Они мои вещи берут, игнорируя их назначение.

И потом я не помню, как точно их брать и включать,

где была голова, и рука, указательный палец,

                                               и на место, как книгу, я ставлю дыру от носка.

Сто томов просмотри на предмет, и подсолнечник чёрный найди между

подорожником, полом

как закладку, которую книга, как рыба, глотает с концами.

Впечатление дня: человек нарисован одной

единственной линией, и она

неровна.

                                                                            Дорожный почерк

Не разбирают.

Мёртвых

Не называют,

А как зовут

то, между днём и ночью?

Это, посреди бумажного поля?

Д и Т

Завтрашний день наступает, не дождавшись конца,

из утреннего образования торчит рукоять истории, но кто вытянет меч целиком — двусторонний, как луч заострённый?

Потому и с конца начинается ночь, и, письмо начиная с печати, я знаю — оно мне вернётся,

где бы я ни был, при том — от ответа не скрыться

в анонимности дня и древесном прогулочном шаге, где ресницы у хвои от непрерывного света дрожат.

Земля возвращает следы твоего пребывания,

точно зная о том, где ты будешь, когда до тебя твои же следы добегут.

Так в нагрудном кармане — во внутреннем — вдруг протекают от ручки чернила,

и рубаху снимает в рубахе родившийся день.

Никуда без сравнения, даже когда пред тобой

остаются бумага и небо, и оба они на себя не похожи, и требуют новых обличий,

как если бы кто-то уже износил их одежду живую, пока колебался у выхода трутень шершавый:

он не видел вовне ничего, к чему стоит идти.

Как мне буквы, опять же, между собой сравнять? Повторяю, но тщетно: не могу уподобить вопросу вопрос,

и ответ, приходя, находит неуязвимых хозяев во сне.

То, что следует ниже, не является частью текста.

Lemma C6_conversion_disabled_for_flat_or_fisheye_witness :
  forallb wired_without_conversion
    (trace (snd (run (demo_env false fisheye_video)
                   (demo_state OPENGL_READER None)))) = true /\
  warned_before_workers
    (trace (snd (run (demo_env false fisheye_video)
                   (demo_state OPENGL_READER None)))) = true.
Proof.
  destruct (C6_conversion_disabled_for_flat_or_fisheye
              (demo_env false fisheye_video) (demo_state OPENGL_READER None)
              fisheye_video eq_refl eq_refl (or_intror eq_refl))
    as (H1 & H2 & _).
  split; [exact H1 | exact (proj1 (H2 eq_refl))].
Defined.

(** C10.  When the conversion reader is requested and the probed video is
    flat or fisheye, the [video_reader] field of the shared state holds the
    plain reader when [analyze_video] is left, by a return, by an exception
    or not at all: the requested preference is gone from the state. *)
Theorem C10_reader_preference_is_overwritten :
  forall (env : Env) (s : AppState) (v : VideoInfo),
    check_create_output_folder env (video_path s) = None ->
    set_video_info env (video_path s) = inr v ->
    video_reader s = OPENGL_READER ->
    is_vr v = false \/ is_fisheye v = true ->
    video_reader (state (snd (run env s))) = FFMPEG_READER /\
    video_reader (state (snd (run env s))) <> video_reader s.
Proof.
  intros env s v Hfolder Hprobe Hreader Hflat.
  assert (H : video_reader (state (snd (run env s))) = FFMPEG_READER).
  { destruct env as [sq qmax folder probe t0 t1 prof qinit winit mon
                       tstart wrun alive].
    destruct s as [path reader vi task ui].
    simpl in Hfolder, Hprobe, Hreader. subst reader.
    focus_run.
    settle. rewrite Hfolder. settle. rewrite Hprobe. settle.
    destruct Hflat as [Hflat | Hflat]; rewrite Hflat; settle;
      repeat step; leaf; reflexivity. }
  split; [exact H|]. rewrite H, Hreader. discriminate.
Qed.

Растолкать бы художника, чтобы он нам указал,

кто из них мёртв, а кто лёг на траве прямо так, не снимая брони.

Угадав не вполне, выбываешь, и просто стоишь,

и окно закрывается: этот узор на окне —

как бы холод руки

и последний её отпечаток.

Для чего у гонца столько чёрных, больших лошадей?

Сколько нужно ещё, чтобы он перестал называться

переносчиком смысла опасливым, беглым листом?

Чтобы он перестал забиваться в дорожную обувь

и, минуя её, не въедался под пальцы и ногти,

не въедался в песок, остающийся после ногтей.